步骤四：等待反应结束，检测各个反应池中是否存在特定的靶标。

在上述实施方式中，采用荧光光源激发并检测各个反应池中的荧光强度，根据荧光强度判断是否存在特定的靶标。作为举例而非限定的，荧光光源激发可采用配套的检测仪器实现，也可采用现有技术中其他激发方式实现，通过设定荧光强度阈值，以及检测每个反应池中的荧光强度值来判断是否存在特定的靶标这样的设置，可以提高检测结果的准确性，除了荧光激发外，现有技术中其他检测方式也适用于此。

具体以检测使用致病菌为例，参考图1和图5，具体包括以下步骤：

在裂解腔中预埋裂解液，在反应池中预埋有pcr反应的引物、dntp(deoxy-ribonucleosidetriphosphate(脱氧核糖核苷三磷酸))以及反应所需的酶；检测的内参可选择预埋酵母或者噬菌体，预埋检测靶标可以为金黄色葡萄球菌、大肠杆菌o157、李斯特菌、弯曲杆菌、沙门氏菌中一种或多种，假设每一反应腔上均有气动活塞控制挤压或被挤压。

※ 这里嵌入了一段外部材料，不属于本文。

(** Field updates. *)
Definition set_cl_status (s : ClusterStatus) (c : Cluster) : Cluster :=
  mkCluster (cl_meta c) (cl_spec c) s (cl_address c) (cl_typeMeta c).
Definition set_cl_spec (s : ClusterSpec) (c : Cluster) : Cluster :=
  mkCluster (cl_meta c) s (cl_status c) (cl_address c) (cl_typeMeta c).
Definition set_conditions (m : gmap string ClusterCondition) (s : ClusterStatus) : ClusterStatus :=
  mkClusterStatus (cs_lastUpdated s) (cs_extendedHealth s) (cs_lastProviderReconciliation s)
    (cs_namespaceName s) (cs_versions s) (cs_userName s) (cs_userEmail s) (cs_errorReason s)
    (cs_errorMessage s) m (cs_phase s) (cs_cloudMigrationRevision s) (cs_inheritedLabels s)
    (cs_encryption s) (cs_resourceUsage s).
Definition set_versions (v : ClusterVersionsStatus) (s : ClusterStatus) : ClusterStatus :=
  mkClusterStatus (cs_lastUpdated s) (cs_extendedHealth s) (cs_lastProviderReconciliation s)
    (cs_namespaceName s) v (cs_userName s) (cs_userEmail s) (cs_errorReason s)
    (cs_errorMessage s) (cs_conditions s) (cs_phase s) (cs_cloudMigrationRevision s)
    (cs_inheritedLabels s) (cs_encryption s) (cs_resourceUsage s).
Definition set_phase (p : string) (s : ClusterStatus) : ClusterStatus :=
  mkClusterStatus (cs_lastUpdated s) (cs_extendedHealth s) (cs_lastProviderReconciliation s)
    (cs_namespaceName s) (cs_versions s) (cs_userName s) (cs_userEmail s) (cs_errorReason s)
    (cs_errorMessage s) (cs_conditions s) p (cs_cloudMigrationRevision s)
    (cs_inheritedLabels s) (cs_encryption s) (cs_resourceUsage s).
Definition set_encryption (e : option ClusterEncryptionStatus) (s : ClusterStatus) : ClusterStatus :=
  mkClusterStatus (cs_lastUpdated s) (cs_extendedHealth s) (cs_lastProviderReconciliation s)
    (cs_namespaceName s) (cs_versions s) (cs_userName s) (cs_userEmail s) (cs_errorReason s)
    (cs_errorMessage s) (cs_conditions s) (cs_phase s) (cs_cloudMigrationRevision s)
    (cs_inheritedLabels s) e (cs_resourceUsage s).
Definition set_health (h : ExtendedClusterHealth) (s : ClusterStatus) : ClusterStatus :=
  mkClusterStatus (cs_lastUpdated s) h (cs_lastProviderReconciliation s)
    (cs_namespaceName s) (cs_versions s) (cs_userName s) (cs_userEmail s) (cs_errorReason s)
    (cs_errorMessage s) (cs_conditions s) (cs_phase s) (cs_cloudMigrationRevision s)
    (cs_inheritedLabels s) (cs_encryption s) (cs_resourceUsage s).
Definition set_pause (b : bool) (s : ClusterSpec) : ClusterSpec :=
  mkClusterSpec (sp_humanReadableName s) (sp_version s) (sp_cloud s) (sp_containerRuntime s) (sp_cniPlugin s)
    (sp_clusterNetwork s) (sp_machineNetworks s) (sp_exposeStrategy s) (sp_componentsOverride s) (sp_features s)
    (sp_usePodSecurityPolicyAdmissionPlugin s) (sp_enableUserSSHKeyAgent s) (sp_enableOperatingSystemManager s)
    (sp_auditLogging s) (sp_encryptionConfiguration s) b (sp_mla s) (sp_rest s).
Definition set_spec_version (v : Semver) (s : ClusterSpec) : ClusterSpec :=
  mkClusterSpec (sp_humanReadableName s) v (sp_cloud s) (sp_containerRuntime s) (sp_cniPlugin s)
    (sp_clusterNetwork s) (sp_machineNetworks s) (sp_exposeStrategy s) (sp_componentsOverride s) (sp_features s)
    (sp_usePodSecurityPolicyAdmissionPlugin s) (sp_enableUserSSHKeyAgent s) (sp_enableOperatingSystemManager s)
    (sp_auditLogging s) (sp_encryptionConfiguration s) (sp_pause s) (sp_mla s) (sp_rest s).
Definition set_cloud (c : CloudSpec) (s : ClusterSpec) : ClusterSpec :=
  mkClusterSpec (sp_humanReadableName s) (sp_version s) c (sp_containerRuntime s) (sp_cniPlugin s)
    (sp_clusterNetwork s) (sp_machineNetworks s) (sp_exposeStrategy s) (sp_componentsOverride s) (sp_features s)
    (sp_usePodSecurityPolicyAdmissionPlugin s) (sp_enableUserSSHKeyAgent s) (sp_enableOperatingSystemManager s)
    (sp_auditLogging s) (sp_encryptionConfiguration s) (sp_pause s) (sp_mla s) (sp_rest s).
Definition set_cniPlugin (p : option CNIPluginSettings) (s : ClusterSpec) : ClusterSpec :=
  mkClusterSpec (sp_humanReadableName s) (sp_version s) (sp_cloud s) (sp_containerRuntime s) p
    (sp_clusterNetwork s) (sp_machineNetworks s) (sp_exposeStrategy s) (sp_componentsOverride s) (sp_features s)
    (sp_usePodSecurityPolicyAdmissionPlugin s) (sp_enableUserSSHKeyAgent s) (sp_enableOperatingSystemManager s)
    (sp_auditLogging s) (sp_encryptionConfiguration s) (sp_pause s) (sp_mla s) (sp_rest s).
Definition set_clusterNetwork (n : ClusterNetworkingConfig) (s : ClusterSpec) : ClusterSpec :=
  mkClusterSpec (sp_humanReadableName s) (sp_version s) (sp_cloud s) (sp_containerRuntime s) (sp_cniPlugin s) n
    (sp_machineNetworks s) (sp_exposeStrategy s) (sp_componentsOverride s) (sp_features s)
    (sp_usePodSecurityPolicyAdmissionPlugin s) (sp_enableUserSSHKeyAgent s) (sp_enableOperatingSystemManager s)
    (sp_auditLogging s) (sp_encryptionConfiguration s) (sp_pause s) (sp_mla s) (sp_rest s).
Definition set_exposeStrategy (e : string) (s : ClusterSpec) : ClusterSpec :=
  mkClusterSpec (sp_humanReadableName s) (sp_version s) (sp_cloud s) (sp_containerRuntime s) (sp_cniPlugin s)
    (sp_clusterNetwork s) (sp_machineNetworks s) e (sp_componentsOverride s) (sp_features s)
    (sp_usePodSecurityPolicyAdmissionPlugin s) (sp_enableUserSSHKeyAgent s) (sp_enableOperatingSystemManager s)
    (sp_auditLogging s) (sp_encryptionConfiguration s) (sp_pause s) (sp_mla s) (sp_rest s).
Definition set_componentsOverride (c : ComponentSettings) (s : ClusterSpec) : ClusterSpec :=
  mkClusterSpec (sp_humanReadableName s) (sp_version s) (sp_cloud s) (sp_containerRuntime s) (sp_cniPlugin s)
    (sp_clusterNetwork s) (sp_machineNetworks s) (sp_exposeStrategy s) c (sp_features s)
    (sp_usePodSecurityPolicyAdmissionPlugin s) (sp_enableUserSSHKeyAgent s) (sp_enableOperatingSystemManager s)
    (sp_auditLogging s) (sp_encryptionConfiguration s) (sp_pause s) (sp_mla s) (sp_rest s).
Definition set_features (f : gmap string bool) (s : ClusterSpec) : ClusterSpec :=
  mkClusterSpec (sp_humanReadableName s) (sp_version s) (sp_cloud s) (sp_containerRuntime s) (sp_cniPlugin s)
    (sp_clusterNetwork s) (sp_machineNetworks s) (sp_exposeStrategy s) (sp_componentsOverride s) f
    (sp_usePodSecurityPolicyAdmissionPlugin s) (sp_enableUserSSHKeyAgent s) (sp_enableOperatingSystemManager s)
    (sp_auditLogging s) (sp_encryptionConfiguration s) (sp_pause s) (sp_mla s) (sp_rest s).
Definition set_usePodSecurityPolicy (b : bool) (s : ClusterSpec) : ClusterSpec :=
  mkClusterSpec (sp_humanReadableName s) (sp_version s) (sp_cloud s) (sp_containerRuntime s) (sp_cniPlugin s)
    (sp_clusterNetwork s) (sp_machineNetworks s) (sp_exposeStrategy s) (sp_componentsOverride s) (sp_features s)
    b (sp_enableUserSSHKeyAgent s) (sp_enableOperatingSystemManager s) (sp_auditLogging s)
    (sp_encryptionConfiguration s) (sp_pause s) (sp_mla s) (sp_rest s).
Definition set_auditLogging (a : option AuditLoggingSettings) (s : ClusterSpec) : ClusterSpec :=
  mkClusterSpec (sp_humanReadableName s) (sp_version s) (sp_cloud s) (sp_containerRuntime s) (sp_cniPlugin s)
    (sp_clusterNetwork s) (sp_machineNetworks s) (sp_exposeStrategy s) (sp_componentsOverride s) (sp_features s)
    (sp_usePodSecurityPolicyAdmissionPlugin s) (sp_enableUserSSHKeyAgent s) (sp_enableOperatingSystemManager s)
    a (sp_encryptionConfiguration s) (sp_pause s) (sp_mla s) (sp_rest s).
Definition set_encryptionConfiguration (e : option EncryptionConfiguration) (s : ClusterSpec) : ClusterSpec :=
  mkClusterSpec (sp_humanReadableName s) (sp_version s) (sp_cloud s) (sp_containerRuntime s) (sp_cniPlugin s)
    (sp_clusterNetwork s) (sp_machineNetworks s) (sp_exposeStrategy s) (sp_componentsOverride s) (sp_features s)
    (sp_usePodSecurityPolicyAdmissionPlugin s) (sp_enableUserSSHKeyAgent s) (sp_enableOperatingSystemManager s)
    (sp_auditLogging s) e (sp_pause s) (sp_mla s) (sp_rest s).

需要说明的是，下述具体步骤中，裂解区1上对应设置有气动控制活塞11，混合区2上对应设置有气动控制活塞21；反应缓冲区31上对应设置有气动活塞311；反应区32上对应设置有气动活塞321；以上打开各个反应部分上对应设置的气动活塞均可给予各个反应腔压力，关闭则撤去施加的压力。

测试样品通过进样口，注入到薄膜反应器的裂解区中，样品进入样品裂解区1，样品裂解区1中预存致病菌或细胞的裂解液，通过加热混合使样品充分裂解，通过气动活塞11突破热压细窄条纹的密封隔离，将裂解的样品从样品裂解区1挤压进入样品混合区2，通过气动控制活塞11和气动控制活塞21将裂解的样品在样品裂解区域1和样品混合区域2来回挤压混合使得样品充分裂解，释放出核酸分子，样品充分混合后，通过气动控制活11控制活塞21，将裂解的样品留在混合区2，打开混合区2到反应缓冲区31之间的控制阀，带有核酸分子的样品分散挤入到反应缓冲区31中，待各个反应缓冲区31中样品液体充满时，关闭混合区2到反应缓冲区31之间的控制阀并打开缓冲区31和反应区32(包括第一反应区和两个第二反应区，图中未具体示出)之间的控制阀，再打开气动控制活塞21，结合气动控制活塞311，分别将反应缓冲区31中的样品挤压入反应池322，当样品进入反应池322后，关闭缓冲区31和反应腔32之间的控制阀，打开气动控制活塞321，将冗余的液体分别挤入第一反应区或第二反应区各自对应的冗余液体区33，然后在反应池322中进行等温扩增或者热循环，等待反应结束，通过荧光光源激发并检测各个反应池322中反应池中的荧光强度，每一反应板中反应池322都具有相同的靶标，反应池322内通过荧光光源激发后，检测每个孔中的荧光强度值来判断是否存在相应的靶标。

上述本发明实施例序号仅仅为了描述，不代表实施例的优劣。

以上仅为本发明的优选实施例，并非因此限制本发明的专利范围，凡是利用本发明说明书及附图内容所作的等效结构或等效流程变换，或直接或间接运用在其他相关的技术领域，均同理包括在本发明的专利保护范围内。